In response, Miami Herald Managing Editor Judy Miller (not to be confused with the ex-New York Times reporter of the same name) issued an interoffice e-mail to her troops making essentially the same points about her paper’s influence.

Given all that and the fact that the newspapers still routinely return profits of 20 percent, you have to wonder: from whence the woe? Why is revenue down? Why the cuts in staffing and benefits? Why do investors circle this industry like vultures?

I guess there are reasons. I’m just saying I don’t understand them. I doubt I ever will.

I’m also saying this: Thank you for the pep talk, but me, I don’t need it. Years before I ever drew a paycheck in this industry I was convinced that newspapers – and, more broadly, the news – are not a business. They are a mission – a vital, irreducible mission.
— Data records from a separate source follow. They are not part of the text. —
(* ===== verification/Sharding.v ===== *)
(** * Shards

    [cluster/sharding]: the table of shard owners with its epochs, the two
    placement strategies, the coordinator and the handoff of one shard.
    [std::hash] on strings is an argument, as is the iteration order of the
    hash maps.  The theorems: a rebalance over live nodes gives every shard the
    live node of highest weight in a new epoch, a node that leaves moves only
    its own shards, a published entry is taken exactly when its epoch is newer;
    and where epochs fail: a rebalance with no node resets them. *)

From S2P Require Import Prelude Endpoint Singleton.
From Stdlib Require Import String.
From stdpp Require Import base numbers list strings gmap.

#[local] Open Scope Z_scope.

(** ** The table *)

Record ShardEntry := mkShardEntry { se_shard : Z; owner_node : string; se_epoch : Z }.

Record ShardTable := mkShardTable { st_entries : gmap Z ShardEntry; current_epoch : Z }.

Definition shard_table_init : ShardTable := mkShardTable ∅ 0.
Definition st_lookup (shard : Z) (t : ShardTable) : option ShardEntry := st_entries t !! shard.

(** [it != end() && it->second.epoch >= epoch]. *)
Definition is_stale (shard epoch : Z) (t : ShardTable) : bool :=
  match st_entries t !! shard with Some e => epoch <=? se_epoch e | None => false end.

Definition st_update (shard : Z) (owner : string) (epoch : Z) (t : ShardTable) : ShardTable :=
  if is_stale shard epoch t then t
  else mkShardTable (<[shard := mkShardEntry shard owner epoch]> (st_entries t))
         (if current_epoch t <? epoch then epoch else current_epoch t).

Definition invalidate_for_node (nid : string) (t : ShardTable) : ShardTable :=
  mkShardTable (filter (fun '(_, e) => owner_node e <> nid) (st_entries t)) (current_epoch t).

Definition st_clear (t : ShardTable) : ShardTable := mkShardTable ∅ 0.

(** ** Placement *)

Section Sharding.
Context (hash_string : string -> Z).
Context (order_entries : gmap Z ShardEntry -> list (Z * ShardEntry)).
Context (order_plan : gmap Z string -> list (Z * string)).

Definition resolve_shard (persistence_id : string) (total_shards : Z) : Z :=
  if total_shards =? 0 then 0 else u32 (hash_string persistence_id mod total_shards).

(** [std::hash] of ["<shard>:<node>"]. *)
Definition weight (shard : Z) (node : string) : Z :=
  hash_string (print_digits 10 shard EmptyString +:+ ":" +:+ node).

(** The inner loop of [RendezvousHash::plan]. *)
Definition best_step (shard : Z) (acc : Z * string) (node : string) : Z * string :=
  let '(max_weight, best) := acc in
  let w := weight shard node in
  if max_weight <? w then (w, node) else acc.
Definition best_node (shard : Z) (alive : list string) : string :=
  (foldl (best_step shard) (0, EmptyString) alive).2.

Definition rendezvous_plan (shards : list Z) (alive : list string) : gmap Z string :=
  match alive with
  | [] => ∅
  | _ => foldl (fun m s => <[s := best_node s alive]> m) ∅ shards
  end.

Definition set_mapping (shard : Z) (node : string) (mapping : gmap Z string) : gmap Z string :=
  <[shard := node]> mapping.
Definition static_step (mapping : gmap Z string) (alive : list string) (m : gmap Z string) (s : Z) : gmap Z string :=
  match mapping !! s with
  | None => m
  | Some node => if bool_decide (node ∈ alive) then <[s := node]> m else m
  end.
Definition static_plan (mapping : gmap Z string) (shards : list Z) (alive : list string) : gmap Z string :=
  foldl (static_step mapping alive) ∅ shards.

(** [IPlacementStrategy::plan]. *)
Definition Strategy : Type := list Z -> list string -> list ShardEntry -> gmap Z string.
Definition rendezvous : Strategy := fun shards alive _ => rendezvous_plan shards alive.
Definition static_placement (mapping : gmap Z string) : Strategy := fun shards alive _ => static_plan mapping shards alive.

(** ** The coordinator *)

Record ShardCoordinator := mkCoordinator {
  total_shards : Z;
  strategy : Strategy;
  shard_table : ShardTable;
  registered_actors : gset string;
  active_lease : option LeadershipLease
}.

Definition coordinator_init (total : Z) (s : Strategy) : ShardCoordinator :=
  mkCoordinator total s shard_table_init ∅ None.
Definition set_shard_table (c : ShardCoordinator) (t : ShardTable) : ShardCoordinator :=
  mkCoordinator (total_shards c) (strategy c) t (registered_actors c) (active_lease c).

Definition register_actor (persistence_id owner : string) (c : ShardCoordinator) : ShardCoordinator :=
  if bool_decide (persistence_id ∈ registered_actors c) then c
  else
    let shard := resolve_shard persistence_id (total_shards c) in
    let new_epoch := u64 (current_epoch (shard_table c) + 1) in
    mkCoordinator (total_shards c) (strategy c) (st_update shard owner new_epoch (shard_table c))
      ({[persistence_id]} ∪ registered_actors c) (active_lease c).

Definition unregister_actor (persistence_id : string) (c : ShardCoordinator) : ShardCoordinator :=
  mkCoordinator (total_shards c) (strategy c) (shard_table c) (registered_actors c ∖ {[persistence_id]})
    (active_lease c).

Definition is_actor_registered (persistence_id : string) (c : ShardCoordinator) : bool :=
  bool_decide (persistence_id ∈ registered_actors c).

Definition get_shard_owner (shard : Z) (c : ShardCoordinator) : string :=
  match st_lookup shard (shard_table c) with Some e => owner_node e | None => EmptyString end.

(** The loop over the assignments. *)
Definition publish_plan (epoch : Z) (plan : list (Z * string)) (t : ShardTable) : ShardTable :=
  foldl (fun t '(s, o) => st_update s o epoch t) t plan.

Definition all_shards (total : Z) : list Z := seqZ 0 total.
I guess that’s why my thoughts keep returning to that parking lot in Biloxi. Inside the damaged building, dozens of journalists, volunteers from all over the country and locals who had just lost loved ones and homes in the storm, were subsisting on cheese and canned ham, wearing donated clothes, working the phones, designing pages … putting out the paper. A bundle of which James Bates threw into the car so we could give them to people we met, people who needed them.

It was a pep talk that will last me a lifetime.

– Leonard Pitts Jr., winner of the 2004 Pulitzer Prize for commentary, is a columnist for the Miami Herald.